Output the entries exactly.

[Collection entries]

========================

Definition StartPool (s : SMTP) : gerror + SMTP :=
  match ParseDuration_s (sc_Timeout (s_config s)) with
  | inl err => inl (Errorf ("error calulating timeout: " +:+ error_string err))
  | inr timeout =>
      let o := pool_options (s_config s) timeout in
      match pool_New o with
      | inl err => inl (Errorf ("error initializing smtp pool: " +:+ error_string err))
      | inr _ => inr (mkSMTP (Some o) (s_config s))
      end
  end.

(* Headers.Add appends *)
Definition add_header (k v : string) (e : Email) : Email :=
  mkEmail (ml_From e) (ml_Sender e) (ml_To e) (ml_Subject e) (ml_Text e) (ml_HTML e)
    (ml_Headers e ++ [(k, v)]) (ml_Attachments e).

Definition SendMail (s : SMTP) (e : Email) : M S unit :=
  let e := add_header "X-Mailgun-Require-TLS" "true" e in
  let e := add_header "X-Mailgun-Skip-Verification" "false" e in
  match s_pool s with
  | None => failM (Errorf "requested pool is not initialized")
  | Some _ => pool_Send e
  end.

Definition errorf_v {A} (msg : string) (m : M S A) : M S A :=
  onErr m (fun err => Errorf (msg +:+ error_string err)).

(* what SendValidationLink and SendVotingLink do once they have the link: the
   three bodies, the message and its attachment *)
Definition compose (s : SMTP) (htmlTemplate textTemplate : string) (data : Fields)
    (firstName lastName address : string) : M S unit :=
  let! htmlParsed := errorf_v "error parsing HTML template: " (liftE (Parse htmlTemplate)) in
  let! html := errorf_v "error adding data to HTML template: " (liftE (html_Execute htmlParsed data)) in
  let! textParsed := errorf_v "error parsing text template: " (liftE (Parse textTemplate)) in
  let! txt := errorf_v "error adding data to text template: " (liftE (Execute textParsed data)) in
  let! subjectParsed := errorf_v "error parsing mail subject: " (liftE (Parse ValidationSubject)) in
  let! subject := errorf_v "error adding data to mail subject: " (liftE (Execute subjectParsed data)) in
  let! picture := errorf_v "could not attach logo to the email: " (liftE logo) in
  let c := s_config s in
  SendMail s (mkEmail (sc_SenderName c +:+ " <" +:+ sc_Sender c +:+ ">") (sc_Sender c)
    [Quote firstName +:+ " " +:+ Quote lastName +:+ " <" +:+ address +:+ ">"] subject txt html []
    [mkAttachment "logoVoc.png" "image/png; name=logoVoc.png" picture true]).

========================

SOLUTION TO THIS PROBLEM:
Definition StartPool (s : SMTP) : gerror + SMTP :=
  match ParseDuration_s (sc_Timeout (s_config s)) with
  | inl err => inl (Errorf ("error calulating timeout: " +:+ error_string err))
  | inr timeout =>
      let o := pool_options (s_config s) timeout in
      match pool_New o with
      | inl err => inl (Errorf ("error initializing smtp pool: " +:+ error_string err))
      | inr _ => inr (mkSMTP (Some o) (s_config s))
      end
  end.

(* Headers.Add appends *)
Definition add_header (k v : string) (e : Email) : Email :=
  mkEmail (ml_From e) (ml_Sender e) (ml_To e) (ml_Subject e) (ml_Text e) (ml_HTML e)
    (ml_Headers e ++ [(k, v)]) (ml_Attachments e).

Definition SendMail (s : SMTP) (e : Email) : M S unit :=
  let e := add_header "X-Mailgun-Require-TLS" "true" e in
  let e := add_header "X-Mailgun-Skip-Verification" "false" e in
  match s_pool s with
  | None => failM (Errorf "requested pool is not initialized")
  | Some _ => pool_Send e
  end.

Definition errorf_v {A} (msg : string) (m : M S A) : M S A :=
  onErr m (fun err => Errorf (msg +:+ error_string err)).

(* what SendValidationLink and SendVotingLink do once they have the link: the
   three bodies, the message and its attachment *)
Definition compose (s : SMTP) (htmlTemplate textTemplate : string) (data : Fields)
    (firstName lastName address : string) : M S unit :=
  let! htmlParsed := errorf_v "error parsing HTML template: " (liftE (Parse htmlTemplate)) in
  let! html := errorf_v "error adding data to HTML template: " (liftE (html_Execute htmlParsed data)) in
  let! textParsed := errorf_v "error parsing text template: " (liftE (Parse textTemplate)) in
  let! txt := errorf_v "error adding data to text template: " (liftE (Execute textParsed data)) in
  let! subjectParsed := errorf_v "error parsing mail subject: " (liftE (Parse ValidationSubject)) in
  let! subject := errorf_v "error adding data to mail subject: " (liftE (Execute subjectParsed data)) in
  let! picture := errorf_v "could not attach logo to the email: " (liftE logo) in
  let c := s_config s in
  SendMail s (mkEmail (sc_SenderName c +:+ " <" +:+ sc_Sender c +:+ ">") (sc_Sender c)
    [Quote firstName +:+ " " +:+ Quote lastName +:+ " <" +:+ address +:+ ">"] subject txt html []
    [mkAttachment "logoVoc.png" "image/png; name=logoVoc.png" picture true]).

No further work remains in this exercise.